Speaking at the launch, Absa chief corporate affairs and sustainability officer Venete Klein said the consumer needed to be empowered with knowledge to make sound financial decisions - to benefit their lives and contribute towards their financial freedom in the long term.

Klein said that since 2007 Absa had taught thousands of consumers about financial matters, but now the bank planned to reach at least one million South Africans through its consumer education activities by the end of the year.

She said that during the 2010 Teach-a-Child-to-Save drive, Absa would mobilise employees to teach 300000 schoolchildren about the importance of saving.

"There is a general lack of knowledge and interest in saving and investing among South Africans," said Klein.

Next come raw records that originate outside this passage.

Lemma confirmations_single_use_witness :
  let '(d, tr) := gw_run a_wiring (mkWorld (mkGateway empty_database ∅ ∅ ∅) []) a_history in
  ran_ids tr = ["confirm-b"] /\ NoDup (ran_ids tr)
  /\ map Session.id (db_sessions (gw_db (wo_gateway d))) = ["feishu-d"].
Proof.
  assert (Hnd : NoDup (concat (map step_ids a_history))) by by apply (bool_decide_eq_true_1 _).
  pose proof (confirmations_single_use a_wiring empty_database ∅ a_history Hnd) as H.
  destruct (gw_run _ _ _) as [d tr] eqn:E. destruct H as (Honce & _).
  split; [|split; [exact Honce|]].
  - transitivity (ran_ids (gw_run a_wiring (mkWorld (mkGateway empty_database ∅ ∅ ∅) []) a_history).2); [by rewrite E|by vm_compute].
  - transitivity (map Session.id (db_sessions (gw_db (wo_gateway
      (gw_run a_wiring (mkWorld (mkGateway empty_database ∅ ∅ ∅) []) a_history).1)))); [by rewrite E|by vm_compute].
Defined.

Definition asked_state : gateway :=
  wo_gateway (gw_run a_wiring (mkWorld (mkGateway empty_database ∅ ∅ ∅) []) [GMessage (a_message "1" "/new" []) 10 (draws "a") (draws "a2")]).1.

Lemma destructive_command_waits_witness :
  let s' := (handle_message a_wiring 20 (fun _ s => (s, Raise ValueError)) (draws "b") (draws "b2") asked_state
               (a_message "2" "/delete" by_ann)).1 in
  gw_trusted s' = gw_trusted asked_state /\ map fst (map_to_list (gw_pending s')) = ["confirm-b"].
Proof.
  intros s'. split; [|by vm_compute].
  pose proof (destructive_command_waits a_wiring (fun _ s => (s, Raise ValueError)) 20 (draws "b") (draws "b2") asked_state
    (a_message "2" "/delete" by_ann) ltac:(by vm_compute) ltac:(by vm_compute) ltac:(by vm_compute)) as (_ & H & _).
  exact H.
Defined.
Definition same_content_publish (i checksum : string) (p : PublishedArtifact.t) : bool :=
  active_of i p && bool_decide (PublishedArtifact.snapshot_checksum p = checksum).

(** After a failed insert the code looks again for a snapshot with this checksum, and
    finds what it found before. *)
Definition register_revision_publish (d : adb) (p : PublishedArtifact.t) (i revision_id expected : string) (now : Z)
    : adb * result PublishedArtifact.t :=
  let p := (resolved_published p now) <| PublishedArtifact.published_revision_id := Some revision_id |> in
  match get_artifact d i with
  | None => (d, Raise ArtifactNotFoundError)
  | Some a =>
      if negb (bool_decide (Artifact.current_revision_id a = Some expected)) then (d, Raise ArtifactRevisionConflictError)
      else
        match List.find (same_content_publish i (PublishedArtifact.snapshot_checksum p)) (published d) with
        | Some existing => (d, Return existing)
        | None =>
            match insert_published (revoke_active i now d) p with
            | Some d => (mark_published i now d, Return p)
            | None => (d, Raise ArtifactConflictError)
            end
        end
  end.

Definition count_artifacts_without_revision (d : adb) : Z :=
  Z.of_nat (length (List.filter (fun a => bool_decide (Artifact.current_revision_id a = None)) (artifacts d))).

"This could be attributed to a number of factors, among these is that children are generally not taught to save at an early stage, and they take this behaviour into their adulthood."

The South African Savings Institute chief executive Elizabeth Lwanga-Nanziri said: "In these times of massive job losses and low consumer confidence, entrepreneurship shines as a potential pathway for sustained economic growth and recovery.

"There is a need for creating both a culture and a generation of entrepreneurs and self-employment projects."

She said education and financial literacy played a key role in the development of skills and behavior patterns that would allow future entrepreneurs to start and grow businesses in a responsible and inclusive manner.

"The starting point is an individual's own savings and reduced dependency on the state.

"The Absa financial literacy toolkit will be handy in entrenching the much desired skills in our consumers," she said.

Absa retail bank managing executive for product and pricing Keith McIvor said people must strive towards saving more and owing less.

"We all need to start getting our money to work for us.

"A nation with good saving habits contributes to the building of infrastructure."